The goal for this repository is to compile a basic data analysis workflow of flow cytometry data that can be used by others in our research lab, or by anyone else, for:
- anomalous event detection and removal
- batch effect correction
- clustering
The main libraries, packages that are used in the current workflow are as follows:
- Tidyverse
- FlowCore for handling of flow cytometry data, link for paper
- FlowAI for quality control, link for paper
- cyCombine for batch effect correction, link for paper
- FlowSOM for clustering, link for paper
The documentation, vignettes and other information of these packages can be found on the above links.

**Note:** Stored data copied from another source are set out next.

(** The commands of the table, each once. *)
Lemma table_commands_NoDup w : inv w ->
  NoDup (map (fun c => Ident.command_id (Pending.identity c)) (map snd (map_to_list (Fw.commands (inner (table w)))))).
Proof.
  intros Hi. rewrite map_map. erewrite map_ext_in; [apply NoDup_fst_map_to_list|].
  intros [id c] Hin. apply list_elem_of_In, elem_of_map_to_list in Hin. cbn [snd fst].
  by destruct (inv_sound _ Hi _ _ Hin).
Qed.

Lemma remove_matching_inv predicate w : inv w ->
  exists cmds claimed, remove_matching predicate (table w) = Some (cmds, claimed) /\ inv (claiming w cmds claimed).
Proof.
  intros Hi. unfold remove_matching.
  destruct (claim_each_inv (List.filter (fun c => predicate (Pending.identity c))
      (map snd (map_to_list (Fw.commands (inner (table w)))))) w Hi) as (cmds & claimed & E & Hi' & _).
  - apply NoDup_map_filter, table_commands_NoDup, Hi.
  - intros c Hc. apply list_elem_of_In, filter_In in Hc as [Hc _].
    apply in_map_iff in Hc as ([id c'] & <- & Hin). apply list_elem_of_In, elem_of_map_to_list in Hin. simpl in *.
    by rewrite (sound_id _ _ _ (inv_sound _ Hi _ _ Hin)).
  - eauto.
Qed.

Lemma exact_command_Some identity cmds c :
  exact_command identity cmds = Some c <->
  Fw.commands (inner cmds) !! Ident.command_id identity = Some c /\ Pending.identity c = identity.
Proof.
  unfold exact_command. destruct (_ !! _) as [d|]; [|split; [done|by intros [? _]]].
  destruct (beq _ _) eqn:E; split.
  - intros [= ->]. split; [done|]. by rewrite beq_true in E.
  - by intros [? _].
  - done.
  - intros [[= ->] Hid]. by rewrite beq_false in E.
Qed.

Lemma remove_exact_inv identity error w : inv w ->
  exists cmds claimed, remove_exact identity error (table w) = Some (cmds, claimed)
    /\ inv (claiming w cmds (opt_list claimed)).
Proof.
  intros Hi. unfold remove_exact. destruct (exact_command _ _) as [c|] eqn:E.
  - apply exact_command_Some in E as [Hc _].
    destruct (claim_command_inv w _ c error Hi Hc) as (cmds & claimed & -> & Hi' & _). simpl. eauto.
  - exists (table w), None. split; [done|]. by destruct w.
Qed.

(** What a token admits: its own command, confirmed and not expired. *)
Lemma prepared_command_spec now token w : inv w ->
  prepared_command now token (table w) = Some (Err InvalidPreparedToken)
  \/ exists c metadata expires, let id := Ident.command_id (Pending.identity c) in
       prepared_command now token (table w) = Some (Ok (c, metadata))
       /\ Fw.commands (inner (table w)) !! id = Some c /\ Pending.prepared_token c = Some token
       /\ Pending.phase c = Prepared /\ token ∉ spent w
       /\ issued w !! token = Some (Pending.identity c, metadata, expires) /\ now < expires /\ id ∈ confirmed w.
Proof.
  intros Hi. unfold prepared_command. destruct (Fw.prepared_tokens _ !! token) as [id|] eqn:Et; [|by left].
  pose proof (proj1 (inv_tokens _ Hi token id) Et) as (c & Hc & Htok). rewrite Hc.
  destruct (inv_sound _ Hi _ _ Hc) as [S1 S2 S3 S4].
  destruct (S4 token Htok) as (Hsp & md & exp & His & Hk & He & Hp).
  destruct (_ || _) eqn:Eg; [by left|]. rewrite Hk. right. exists c, md, exp. cbv zeta. rewrite S1.
  apply orb_false_iff in Eg as [E1 E2]. rewrite negb_false_iff, beq_true in E1.
  unfold prepare_expired in E2. rewrite He, Z.leb_gt in E2.
  split_and!; try done. destruct Hp as [Hp|[_ Hp]]; [congruence|done].
Qed.

(** Noting the URL changes neither the table nor what the command is. *)
Lemma note_url_spec command c cmds :
  exists urls, note_url command c cmds
    = (mkPending (Fw.mk (Fw.commands (inner cmds)) (Fw.prepared_tokens (inner cmds))
                    (default (Fw.retained_redaction_urls (inner cmds)) urls)) (completing cmds),
       c <| Pending.transient_url := opt_or (firmware_url command) (Pending.transient_url c) |>).
Proof.
  unfold note_url, reserve_firmware_redaction_url. destruct cmds as [[cs toks urls] comp], c. cbn.
  destruct (firmware_url command) as [url|]; cbn; [|by exists None].
  destruct (existsb _ _); cbn; [by exists None|by eexists (Some _)].
Qed.

Lemma execute_inv now token command waiter w : inv w ->
  exists cmds r, begin_firmware_execute now token command waiter (table w) = Some (cmds, r)
    /\ inv (mkWorld cmds (claims w) (used w) (issued w) (confirmed w) (used_up token r ++ spent w))
    /\ (forall identity, r = Ok identity ->
          token ∉ spent w /\ Ident.command_id identity ∈ confirmed w
          /\ exists expires, now < expires
             /\ issued w !! token = Some (identity, FirmwareControlMetadata.from command, expires)).
Proof.
  intros Hi. unfold begin_firmware_execute.
  destruct (prepared_command_spec now token w Hi) as [->|(c & md & exp & -> & Hc & Htok & Hph & Hsp & His & Hnow & Hcf)].
  { exists (table w), (Err InvalidPreparedToken). split; [done|]. split; [by destruct w|done]. }
  destruct (beq md _) eqn:Em; simpl.
  - rewrite beq_true in Em. subst md. destruct (note_url_spec command c (table w)) as [urls ->].
    do 2 eexists. split; [done|]. split.
    + eapply (inv_spend w _ c _ token); done.
    + intros identity [= <-]. destruct c; simpl in *. split_and!; try done. by exists exp.
  - do 2 eexists. split; [done|]. split; [|done].
    eapply (inv_spend w _ c _ token); done.
Qed.

Lemma validate_inv now token command w : inv w ->
  exists cmds r, validate_firmware_execute now token command (table w) = Some (cmds, r)
    /\ inv (mkWorld cmds (claims w) (used w) (issued w) (confirmed w) (spent w)).
Proof.
  intros Hi. unfold validate_firmware_execute.
  assert (inv (mkWorld (table w) (claims w) (used w) (issued w) (confirmed w) (spent w))) as Hsame by by destruct w.
  destruct (prepared_command_spec now token w Hi) as [->|(c & md & exp & -> & Hc & Htok & _)]; [by eauto|].
  destruct (beq md _); simpl; [|by eauto]. destruct (note_url_spec command c (table w)) as [urls ->].
  do 2 eexists. split; [done|]. destruct (inv_sound _ Hi _ _ Hc) as [S1 S2 S3 S4].
  eapply (inv_set w _ c); [done|done|done|..]; done.
Qed.

Lemma prepared_inv now identity w : inv w ->
  let '(cmds, _, done) := complete_firmware_prepared now identity (table w) in
  inv (mkWorld cmds (claims w) (used w) (issued w)
         (if done then {[Ident.command_id identity]} ∪ confirmed w else confirmed w) (spent w)).
Proof.
  intros Hi. unfold complete_firmware_prepared.
  assert (inv (mkWorld (table w) (claims w) (used w) (issued w) (confirmed w) (spent w))) as Hsame by by destruct w.
  destruct (exact_command identity (table w)) as [c|] eqn:E; [|done].
  apply exact_command_Some in E as [Hc <-]. destruct (_ || _) eqn:Eg; [done|].
  apply orb_false_iff in Eg as [E1 _]. rewrite negb_false_iff, beq_true in E1.
  destruct (inv_sound _ Hi _ _ Hc) as [S1 S2 S3 S4].
  eapply (inv_set w _ c); [done|done|done|..]; try done; [cbn; set_solver|].
  split; try done. intros t Ht. destruct (S4 t Ht) as (Hsp & md & exp & His & Hk & He & _).
  split; [done|]. exists md, exp. split_and!; try done. right. split; [done|]. cbn. set_solver.
Qed.

Lemma published_inv identity w : inv w ->
  inv (mkWorld (fst (mark_firmware_published identity (table w))) (claims w) (used w) (issued w) (confirmed w) (spent w)).
Proof.
  intros Hi. unfold mark_firmware_published.
  assert (inv (mkWorld (table w) (claims w) (used w) (issued w) (confirmed w) (spent w))) as Hsame by by destruct w.
  destruct (exact_command identity (table w)) as [c|] eqn:E; [|done].
  apply exact_command_Some in E as [Hc <-]. destruct (beq _ _) eqn:Ep; [|done]. rewrite beq_true in Ep.
  destruct (inv_sound _ Hi _ _ Hc) as [S1 S2 S3 S4].
  eapply (inv_set w _ c); [done|done|done|..]; try done. split; try done. intros t Ht.
  destruct (S4 t Ht) as (_ & _ & _ & _ & _ & _ & [Hp|[Hp _]]); congruence.
Qed.

Lemma drop_inv claimed w : inv w ->
  inv (mkWorld (finish_completion claimed (table w)) (claims w) (used w) (issued w) (confirmed w) (spent w)).
Proof.
  intros [I1 I2 I3 I4 I5 I6 I7]. split; cbn; try done.
  - intros id c Hc. by destruct (I1 id c Hc).
  - intros id Hid. apply I3. set_solver.
Qed.

Lemma expire_inv now identity w : inv w ->
  exists cmds claimed, expire_firmware_prepare now identity (table w) = Some (cmds, claimed)
    /\ inv (claiming w cmds (opt_list claimed)).
Proof.
  intros Hi. unfold expire_firmware_prepare.
  assert (inv (claiming w (table w) (opt_list None))) as Hsame by by destruct w.
  destruct (exact_command _ _); [|by eauto]. destruct (_ || _); [by eauto|]. by apply remove_exact_inv.
Qed.

Lemma typed_inv identity w : inv w ->
  exists cmds claimed, claim_firmware_typed_result identity (table w) = Some (cmds, claimed)
    /\ inv (claiming w cmds (opt_list claimed)).
Proof.
  intros Hi. unfold claim_firmware_typed_result.
  assert (inv (claiming w (table w) (opt_list None))) as Hsame by by destruct w.
  destruct (exact_command _ _) as [c|] eqn:E; [|by eauto]. destruct (typed_result_expected c); [|by eauto].
  apply exact_command_Some in E as [Hc _].
  destruct (claim_command_inv w _ c None Hi Hc) as (cmds & claimed & -> & Hi' & _). simpl. eauto.
Qed.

Other packages, such as umap, patchwork and Biobase, are also used by some specific functions.
For learning flow cytometry data handling, cleaning, compensation, gating, transformation and basic plotting in R, I recommend this tutorial from Christopher Hall and the following page.

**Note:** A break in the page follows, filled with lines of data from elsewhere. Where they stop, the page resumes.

(* ===== verification/JobTables.v ===== *)
(** * The tables of the job repository, and what its operations share

    The rows beside jobs, commands and artifacts: audit events
    ([repositories/audit.rs]), Studio submission sequences
    ([jobs/studio_ids.rs]), artifact quota reservations and queued artifact
    deletions ([artifacts/lifecycle.rs]).  An insert respects the primary keys,
    unique indexes, checks and foreign keys of [migrations/]; a violation is the
    [Database] error it becomes. *)

From stdpp Require Import sorting.
From S2P Require Import Prelude RustStr CoreTypes CoreRecords Json Store JobRows PrinterRows Tx AgentSessions CommandTransitions.

#[local] Open Scope Z_scope.
#[local] Open Scope rust_scope.
#[local] Open Scope tx_scope.

(** ** Rows *)

Module AuditEventsModel.
Record t := mk {
  id : string; tenant_id : string; actor_type : string; user_id : option string;
  action : string; target_type : string; target_id : option string;
  metadata_json : string; created_at : string }.
End AuditEventsModel.

Module SequencesModel.
Record t := mk { tenant_id : string; last_id : Z }.
End SequencesModel.

Module ReservationsModel.
Record t := mk {
  id : string; tenant_id : string; artifact_id : string; storage_path : string;
  size_bytes : Z; expires_at : string; created_at : string }.
End ReservationsModel.

Module DeletionsModel.
Record t := mk {
  id : string; storage_path : string; attempts : Z; last_error : option string;
  lease_owner : option string; lease_expires_at : option string;
  created_at : string; updated_at : string }.
End DeletionsModel.

Module JobsDb.
Record t := mk {
  main : Db.t; printers : list PrintersModel.t; sequences : list SequencesModel.t;
  audit_events : list AuditEventsModel.t; reservations : list ReservationsModel.t;
  deletions : list DeletionsModel.t }.
End JobsDb.

(** ** Audit records *)

Module AuditActor.
Record t := mk { actor_type : string; user_id : option string; metadata : option json }.

Definition user (user_id : string) : t := mk "user" (Some user_id) None.

(** [AuditTokenActorMetadata] as [audit_metadata] reads it back. *)
Definition token_metadata (tenant_token_id : string) (tenant_token_scopes : list string) : json :=
  Object [("tenant_token_id"%string, Str tenant_token_id);
          ("tenant_token_scopes"%string, Array (map Str tenant_token_scopes))].

Definition tenant_token (user_id : option string) (tenant_token_id : string)
    (tenant_token_scopes : list string) : t :=
  mk "tenant_token" user_id (Some (token_metadata tenant_token_id tenant_token_scopes)).

Definition plugin_token (user_id : option string) (tenant_token_id : string)
    (tenant_token_scopes : list string) : t :=
  mk "plugin_token" user_id (Some (token_metadata tenant_token_id tenant_token_scopes)).

Definition no_auth : t := mk "no_auth" None None.
End AuditActor.

Definition merge_actor_metadata (metadata : json) (actor_metadata : option json) : json :=
  match actor_metadata with
  | None => metadata
  | Some actor_metadata =>
      let merged := match metadata with
                    | Object map => map
                    | other => [("metadata"%string, other)]
                    end in
      match actor_metadata with
      | Object actor_map => Object (btree_extend merged actor_map)
      | _ => Object merged
      end
  end.

(** The printer of [serde_json::Value]-shaped metadata. *)
Class AuditJson := { audit_to_string : json -> string }.

Section Tables.
Context `{Store} `{UuidText} `{JobJson} `{AuditJson}.

Definition jobs_tx (A : Type) : Type := tx JobsDb.t RepositoryError A.

Definition on_db {A} (m : main A) : jobs_tx A :=
  zoom JobsDb.main (fun db s => s <| JobsDb.main := db |>) m.

(** An insert into a table; [conflict] holds of the rows it would collide with. *)
Definition try_insert {R} (conflict : R -> bool) (r : R) (l : list R) : option (list R) :=
  if is_some (select_one conflict l) then None else Some (insert_row r l).

(** [record_audit_event]; [id] and [now] are the drawn UUID and the clock. *)
Definition record_audit_event (id now : string) (tenant_id : TenantId) (actor : AuditActor.t)
    (action target_type : string) (target_id : option string) (metadata : json)
  : AuditEventsModel.t :=
  AuditEventsModel.mk id (TenantId_to_string tenant_id) (AuditActor.actor_type actor)
    (AuditActor.user_id actor) action target_type target_id
    (audit_to_string (merge_actor_metadata metadata (AuditActor.metadata actor))) now.

Definition insert_audit_event (event : AuditEventsModel.t) : jobs_tx unit := fun s =>
  match try_insert (fun r => beq (AuditEventsModel.id r) (AuditEventsModel.id event)) event
          (JobsDb.audit_events s) with
  | None => (s, Err Database)
  | Some rows => (s <| JobsDb.audit_events := rows |>, Ok tt)
  end.

(** ** Commands ([commands/inserts.rs]) *)

Definition insert_command_row (m : CommandsModel.t) : main unit := fun db =>
  match try_insert (fun r => beq (CommandsModel.id r) (CommandsModel.id m)) m (Db.commands db) with
  | None => (db, Err Database)
  | Some rows => (with_commands rows db, Ok tt)
  end.

Definition insert_with_status (id : CommandId) (tenant_id : TenantId) (agent_id : AgentId)
    (printer_id : option string) (kind payload_json created_at : string)
    (status : CommandStatus.t) : main unit :=
  insert_command_row
    (CommandsModel.mk (CommandId_to_string id) (TenantId_to_string tenant_id)
       (AgentId_to_string agent_id) printer_id kind (CommandStatus.as_str status) payload_json
       None None created_at created_at).

Definition insert (id : CommandId) (tenant_id : TenantId) (agent_id : AgentId)
    (printer_id : option string) (kind payload_json created_at : string) : main unit :=
  insert_with_status id tenant_id agent_id printer_id kind payload_json created_at
    CommandStatus.Queued.

(** ** Studio submission ids ([jobs/studio_ids.rs]) *)

Definition has_sequence (tenant : string) (r : SequencesModel.t) : bool :=
  beq (SequencesModel.tenant_id r) tenant.

(** [INSERT .. ON CONFLICT (tenant_id) DO NOTHING]. *)
Definition initialize_sequence (tenant : string) : jobs_tx unit := fun s =>
  (s <| JobsDb.sequences :=
     fst (insert_on_conflict_do_nothing
            (fun r r' => has_sequence (SequencesModel.tenant_id r) r')
            (SequencesModel.mk tenant 0) (JobsDb.sequences s)) |>, Ok tt).

Definition can_advance (tenant : string) (r : SequencesModel.t) : bool :=
  has_sequence tenant r && (SequencesModel.last_id r <? 2147483647).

Marker expression data needs to be transformed before batch effect correction for which the asinh, or inverse hyperbolic sine, transformation is applied in this workflow. Setting an appropriate value of cofactor for the transformation is a crucial step. The following sources may help to figure out what cofactor to use: 1. 2. 3.
cyCombine requires the data as a tibble to work with, therefore .fcs files or flowSets have to be converted for which some additional metadata files (metadata_cC.xlsx and panel_cC.xlsx) are needed. Examples of how to prepare these files are shown in the metadata_preparation_for_cyCombine.pdf. For more information please see the Reference manual of cyCombine.
To convert the output of batch effect correction into a flowFrame with the save_as_ff function, or into a .fcs file with the save_as_fcs function, I utilized some code from Yann Abraham: link to the original. Alternatively, the output could be saved as a .csv file and then converted into a .fcs file for which this might be a useful tool.